** PROBLEM TO SOLVE **
Going through the data below, copy out each line where the word "Hguard" shows up.

** SOURCE RECORDS **
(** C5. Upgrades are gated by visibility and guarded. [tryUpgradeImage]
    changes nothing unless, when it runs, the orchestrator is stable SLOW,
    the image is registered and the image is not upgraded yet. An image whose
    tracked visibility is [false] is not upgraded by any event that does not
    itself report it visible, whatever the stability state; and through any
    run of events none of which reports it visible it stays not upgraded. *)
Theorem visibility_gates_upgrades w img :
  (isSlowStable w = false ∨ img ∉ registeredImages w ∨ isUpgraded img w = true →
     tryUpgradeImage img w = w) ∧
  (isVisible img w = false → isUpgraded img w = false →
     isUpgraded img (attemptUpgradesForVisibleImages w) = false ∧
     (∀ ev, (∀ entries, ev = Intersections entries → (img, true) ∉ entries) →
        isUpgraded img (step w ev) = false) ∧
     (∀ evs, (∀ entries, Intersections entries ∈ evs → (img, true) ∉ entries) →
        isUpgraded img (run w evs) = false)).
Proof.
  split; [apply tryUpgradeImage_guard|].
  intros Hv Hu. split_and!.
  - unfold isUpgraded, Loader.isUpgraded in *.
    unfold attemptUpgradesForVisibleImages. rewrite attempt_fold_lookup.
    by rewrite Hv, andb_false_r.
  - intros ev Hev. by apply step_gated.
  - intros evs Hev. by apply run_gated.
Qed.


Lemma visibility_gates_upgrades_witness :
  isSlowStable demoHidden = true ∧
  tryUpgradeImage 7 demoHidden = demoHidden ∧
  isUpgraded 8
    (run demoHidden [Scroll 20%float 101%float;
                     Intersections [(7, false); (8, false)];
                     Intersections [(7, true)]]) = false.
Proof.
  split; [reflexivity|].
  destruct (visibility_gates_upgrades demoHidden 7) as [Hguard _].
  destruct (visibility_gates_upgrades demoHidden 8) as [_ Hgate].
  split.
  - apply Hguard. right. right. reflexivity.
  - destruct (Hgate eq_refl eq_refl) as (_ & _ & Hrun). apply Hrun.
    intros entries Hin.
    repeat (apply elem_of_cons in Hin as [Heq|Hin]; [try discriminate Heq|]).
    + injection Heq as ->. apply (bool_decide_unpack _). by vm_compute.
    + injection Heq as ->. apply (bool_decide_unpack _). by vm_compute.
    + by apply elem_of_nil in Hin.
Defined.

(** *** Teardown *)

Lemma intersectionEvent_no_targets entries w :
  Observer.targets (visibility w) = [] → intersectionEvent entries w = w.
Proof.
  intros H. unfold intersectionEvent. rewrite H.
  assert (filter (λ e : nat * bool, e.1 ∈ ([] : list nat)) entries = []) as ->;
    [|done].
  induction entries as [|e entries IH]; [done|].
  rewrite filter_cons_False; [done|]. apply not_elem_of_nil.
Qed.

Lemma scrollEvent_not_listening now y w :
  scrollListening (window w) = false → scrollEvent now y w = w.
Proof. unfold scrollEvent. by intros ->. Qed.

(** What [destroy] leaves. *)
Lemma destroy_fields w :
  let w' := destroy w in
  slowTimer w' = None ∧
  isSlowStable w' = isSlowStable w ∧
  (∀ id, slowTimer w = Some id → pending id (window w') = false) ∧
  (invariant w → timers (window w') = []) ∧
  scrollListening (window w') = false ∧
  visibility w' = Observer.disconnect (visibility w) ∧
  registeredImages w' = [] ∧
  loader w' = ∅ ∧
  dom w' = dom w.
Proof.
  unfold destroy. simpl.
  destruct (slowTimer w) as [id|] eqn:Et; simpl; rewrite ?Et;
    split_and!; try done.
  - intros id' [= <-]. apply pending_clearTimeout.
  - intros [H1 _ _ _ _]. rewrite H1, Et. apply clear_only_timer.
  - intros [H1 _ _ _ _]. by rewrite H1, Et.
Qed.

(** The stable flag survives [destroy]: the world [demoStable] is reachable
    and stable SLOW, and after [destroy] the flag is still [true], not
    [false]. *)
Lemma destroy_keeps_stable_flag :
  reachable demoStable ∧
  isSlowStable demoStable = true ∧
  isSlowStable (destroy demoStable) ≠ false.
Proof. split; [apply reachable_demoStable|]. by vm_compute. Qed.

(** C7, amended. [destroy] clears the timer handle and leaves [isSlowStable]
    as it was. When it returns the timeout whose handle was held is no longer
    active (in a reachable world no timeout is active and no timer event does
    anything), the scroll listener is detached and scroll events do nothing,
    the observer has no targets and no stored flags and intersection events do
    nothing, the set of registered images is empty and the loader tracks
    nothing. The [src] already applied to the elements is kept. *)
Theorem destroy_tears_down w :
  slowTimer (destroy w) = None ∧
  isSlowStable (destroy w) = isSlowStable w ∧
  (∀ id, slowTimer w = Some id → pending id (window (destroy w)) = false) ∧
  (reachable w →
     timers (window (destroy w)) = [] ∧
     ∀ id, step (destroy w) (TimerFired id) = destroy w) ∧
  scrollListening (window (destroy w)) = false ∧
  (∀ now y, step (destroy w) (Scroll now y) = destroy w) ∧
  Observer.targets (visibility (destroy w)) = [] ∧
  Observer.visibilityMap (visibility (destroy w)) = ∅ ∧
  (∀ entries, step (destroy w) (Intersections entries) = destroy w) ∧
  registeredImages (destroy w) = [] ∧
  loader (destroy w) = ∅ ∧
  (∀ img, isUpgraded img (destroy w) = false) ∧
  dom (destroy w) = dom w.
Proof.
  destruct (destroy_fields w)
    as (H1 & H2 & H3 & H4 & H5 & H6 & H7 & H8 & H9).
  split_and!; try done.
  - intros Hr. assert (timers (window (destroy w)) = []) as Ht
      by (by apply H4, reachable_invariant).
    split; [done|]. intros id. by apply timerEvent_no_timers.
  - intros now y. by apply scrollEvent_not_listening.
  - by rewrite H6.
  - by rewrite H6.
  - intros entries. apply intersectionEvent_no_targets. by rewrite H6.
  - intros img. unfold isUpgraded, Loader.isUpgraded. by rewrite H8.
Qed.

** ANSWER FOR THIS EXERCISE **
  destruct (visibility_gates_upgrades demoHidden 7) as [Hguard _].
  - apply Hguard. right. right. reflexivity.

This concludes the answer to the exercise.